Quando percebeu isso, Antenor, novamente numa rapidez de fazer inveja a um garoto de quinze anos, levantou-se do sofá onde havia caído sentado, passou a mão na sua pasta que estava sobre a mesa, fez um rápido levantamento da situação, e num salto estava junto à porta com a mão na maçaneta tentando abri-la.

Enquanto isso, ao seu lado, a mulher tentava a todo custo, arrancar a faca encravada na porta.

Quando Antenor finalmente conseguiu girar a maçaneta, abriu a porta num só tranco lançando a mulher para trás, estatelada no chão.

Ganhando o corredor, ele pôs-se a percorrê-lo em desabalada carreira sem sequer olhar para trás, e assim continuou escada abaixo, até que se viu repentinamente na calçada da rua.

Suando bastante e com a respiração ofegante, sentiu que precisava urgentemente beber um pouco de água. A sensação que tinha era a de que os pulmões estavam próximos a sair-lhe pela boca a qualquer instante.

Viu um bar do outro lado da rua e pensou em atravessá-la para, no bar, beber um pouco de água, sentar-se para descansar um pouco. Mas, subitamente, veio-lhe a cabeça a imagem daquela mulher enfurecida com a faca na mão, encaminhando-se em sua direção.

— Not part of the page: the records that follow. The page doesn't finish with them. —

(* ===== verification/Averages.v ===== *)
(** * Running averages

    The average that [timing_monitor.c] and [perf_monitor.c] of the add-ons keep: the new
    average is computed from the old one, in 32-bit arithmetic and rounded down at every
    step.  This file relates it to the mean of the samples. *)

From S2P Require Import Prelude.

(** [avg = (avg * (n - 1) + d) / n], where [n] counts the sample [d]; dividing by zero is
    undefined. *)
Definition average_step (avg n d : Z) : option Z :=
  if n =? 0 then None else Some (u32 (u32 (avg * u32 (n - 1)) + d) / n).
(** The average of the samples, the first one first, after [k] samples with average [avg]. *)
Fixpoint average_from (k avg : Z) (samples : list Z) : option Z :=
  match samples with
  | [] => Some avg
  | d :: samples => avg ← average_step avg (k + 1) d; average_from (k + 1) avg samples
  end.
Definition average (samples : list Z) : option Z := average_from 0 0 samples.
Definition sum (l : list Z) : Z := foldr Z.add 0 l.

Lemma average_from_app k avg l l' : average_from k avg (l ++ l') = a ← average_from k avg l; average_from (k + Z.of_nat (length l)) a l'.
Proof.
  revert k avg. induction l as [|d l IH]; intros k avg; cbn [average_from app]; [simpl; by rewrite Z.add_0_r|].
  destruct (average_step _ _ _) as [a|]; [|done]. cbn [mbind option_bind]. rewrite IH. by replace (k + 1 + Z.of_nat (length l)) with (k + Z.of_nat (length (d :: l))) by (cbn [length]; lia).
Qed.
(** One more sample. *)
Lemma average_snoc l d : average (l ++ [d]) = a ← average l; average_step a (Z.of_nat (length l) + 1) d.
Proof.
  unfold average. rewrite average_from_app. destruct (average_from 0 0 l) as [a|]; [|done]. cbn [mbind option_bind average_from].
  rewrite Z.add_0_l. by destruct (average_step _ _ _).
Qed.
Lemma sum_app l l' : sum (l ++ l') = sum l + sum l'.
Proof. unfold sum. induction l as [|d l IH]; [done|]. cbn. lia. Qed.

Lemma average_defined_from k avg l : 0 <= k -> exists a, average_from k avg l = Some a.
Proof.
  revert k avg. induction l as [|d l IH]; intros k avg Hk; cbn [average_from]; [by eexists|].
  unfold average_step. rewrite (proj2 (Z.eqb_neq _ _)) by lia. cbn. apply IH. lia.
Qed.
Lemma average_defined l : exists a, average l = Some a.
Proof. by apply average_defined_from. Qed.

(** Without a wrap the step is exact, and the average stays between the samples. *)
Lemma average_step_exact a n d lo hi :
  0 < n -> 0 <= lo <= hi -> lo <= d <= hi -> (1 < n -> lo <= a <= hi) -> n * hi < 2 ^ 32 -> n < 2 ^ 32 ->
  exists b, average_step a n d = Some b /\ lo <= b <= hi /\ n * b <= a * (n - 1) + d < n * b + n.
Proof.
  intros Hn Hlo Hd Ha Hb Hn32. unfold average_step. rewrite (proj2 (Z.eqb_neq _ _)) by lia. rewrite (u32_small (n - 1)) by (unfold is_u32; lia).
  assert (Hp : lo * (n - 1) <= a * (n - 1) <= hi * (n - 1)).
  { destruct (decide (n = 1)) as [->|]; [lia|]. specialize (Ha ltac:(lia)). split; apply Z.mul_le_mono_nonneg_r; lia. }
  assert (0 <= lo * (n - 1)) by (apply Z.mul_nonneg_nonneg; lia).
  rewrite (u32_small (a * _)), u32_small by (unfold is_u32; lia). eexists. split; [done|].
  pose proof (Z.div_mod (a * (n - 1) + d) n ltac:(lia)). pose proof (Z.mod_pos_bound (a * (n - 1) + d) n ltac:(lia)).
  split; [|lia]. split.
  - apply Z.div_le_lower_bound; [lia|]. lia.
  - apply Z.div_le_upper_bound; [lia|]. lia.
Qed.
(** The average is at most the mean, and below it by less than half the number of samples. *)
Lemma average_bounds lo hi l :
  0 <= lo <= hi -> Forall (fun d => lo <= d <= hi) l -> Z.of_nat (length l) * hi < 2 ^ 32 -> Z.of_nat (length l) < 2 ^ 32 ->
  exists a, average l = Some a /\ (l <> [] -> lo <= a <= hi) /\
    let n := Z.of_nat (length l) in 2 * (n * a) <= 2 * sum l <= 2 * (n * a) + n * (n - 1).
Proof.
  intros Hlo Hl. induction l as [|d l IH] using rev_ind; intros Hb Hn.
  - exists 0. split; [done|]. split; [done|]. by vm_compute.
  - apply Forall_app in Hl as [Hl Hd]. apply Forall_cons in Hd as [Hd _]. rewrite length_app in Hb, Hn. cbn [length] in Hb, Hn.
    destruct IH as (a & Ha & Hr & Hs); [done|nia|lia|]. rewrite average_snoc, Ha. cbn [mbind option_bind].
    destruct (average_step_exact a (Z.of_nat (length l) + 1) d lo hi) as (b & Hb1 & Hb2 & Hb3); [lia|done|done| |lia|lia|].
    { intros H1. apply Hr. destruct l; [cbn in H1; lia|done]. }
    exists b. split; [done|]. split; [done|]. rewrite sum_app, length_app. cbn [length sum foldr]. cbv zeta in Hs |- *. nia.
Qed.
(** A mean that grows by one sample after another is never reached. *)
Lemma average_stuck a n : 0 <= a -> (Z.of_nat n + 1) * (a + 1) < 2 ^ 32 -> average (a :: replicate n (a + 1)) = Some a.
Proof.
  intros Ha. induction n as [|n IH]; intros Hb.
  - assert (Ha' : is_u32 a) by (unfold is_u32; lia). unfold average. cbn [average_from replicate]. unfold average_step.
    rewrite Z.mul_0_l. change (u32 0) with 0. rewrite Z.add_0_l, u32_small by done. cbn. by rewrite Z.div_1_r.
  - rewrite replicate_S_end, app_comm_cons, average_snoc, IH by nia. cbn [mbind option_bind length]. rewrite length_replicate.
    unfold average_step. rewrite (proj2 (Z.eqb_neq _ _)) by lia. rewrite (u32_small (_ - 1)) by (unfold is_u32; nia).
    rewrite (u32_small (a * _)), u32_small by (unfold is_u32; nia). f_equal. symmetry. apply (Z.div_unique _ _ _ 1); nia.
Qed.

(** ** Extremes

    The least and the greatest sample, starting from the largest number and 0. *)

Lemma foldr_min_snoc a l d : foldr Z.min a (l ++ [d]) = Z.min (foldr Z.min a l) d.
Proof. induction l as [|x l IH]; cbn; [lia|]. rewrite IH. lia. Qed.
Lemma foldr_max_snoc a l d : foldr Z.max a (l ++ [d]) = Z.max (foldr Z.max a l) d.
Proof. induction l as [|x l IH]; cbn; [lia|]. rewrite IH. lia. Qed.
Lemma extremes_bound l : l <> [] -> Forall is_u32 l ->
  0 <= foldr Z.min UINT32_MAX l <= foldr Z.max 0 l /\ Forall (fun d => foldr Z.min UINT32_MAX l <= d <= foldr Z.max 0 l) l.
Proof.
  intros Hne Hu. assert (Hr : Forall (fun d => foldr Z.min UINT32_MAX l <= d <= foldr Z.max 0 l) l).
  { apply Forall_forall. intros d Hd. clear -Hd. induction Hd as [l|x l Hd IH]; cbn; lia. }
  split; [|done]. split.
  - clear -Hu. induction Hu as [|x l Hx _ IH]; cbn; [done|]. unfold is_u32 in Hx. lia.
  - destruct l as [|d l]; [done|]. apply Forall_cons in Hr as [? _]. lia.
Qed.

Tal pensamento fez com que desistisse por alguns instantes daquela idéia e, mais apressado do que pobre quando passa em frente a shopping center, sinalizou para um táxi que passava por ali e embarcando, mandou o motorista dirigir-se a Praça João Mendes.

Quando lá chegou, após pagar a corrida e antes de fazer qualquer outra coisa, dirigiu-se até o telefone público mais próximo e, localizando uma propaganda de Tati, raspou-a com a unha, até sentir que não restou o mais leve vestígio daquela etiqueta e só então se deu por satisfeito e, o que é melhor, sem o menor sentimento de culpa.

Após isso, sentiu-se em condições de dirigir-se até um bar próximo, pedir uma garrafinha de água mineral e sorvê-la quase que de um gole só.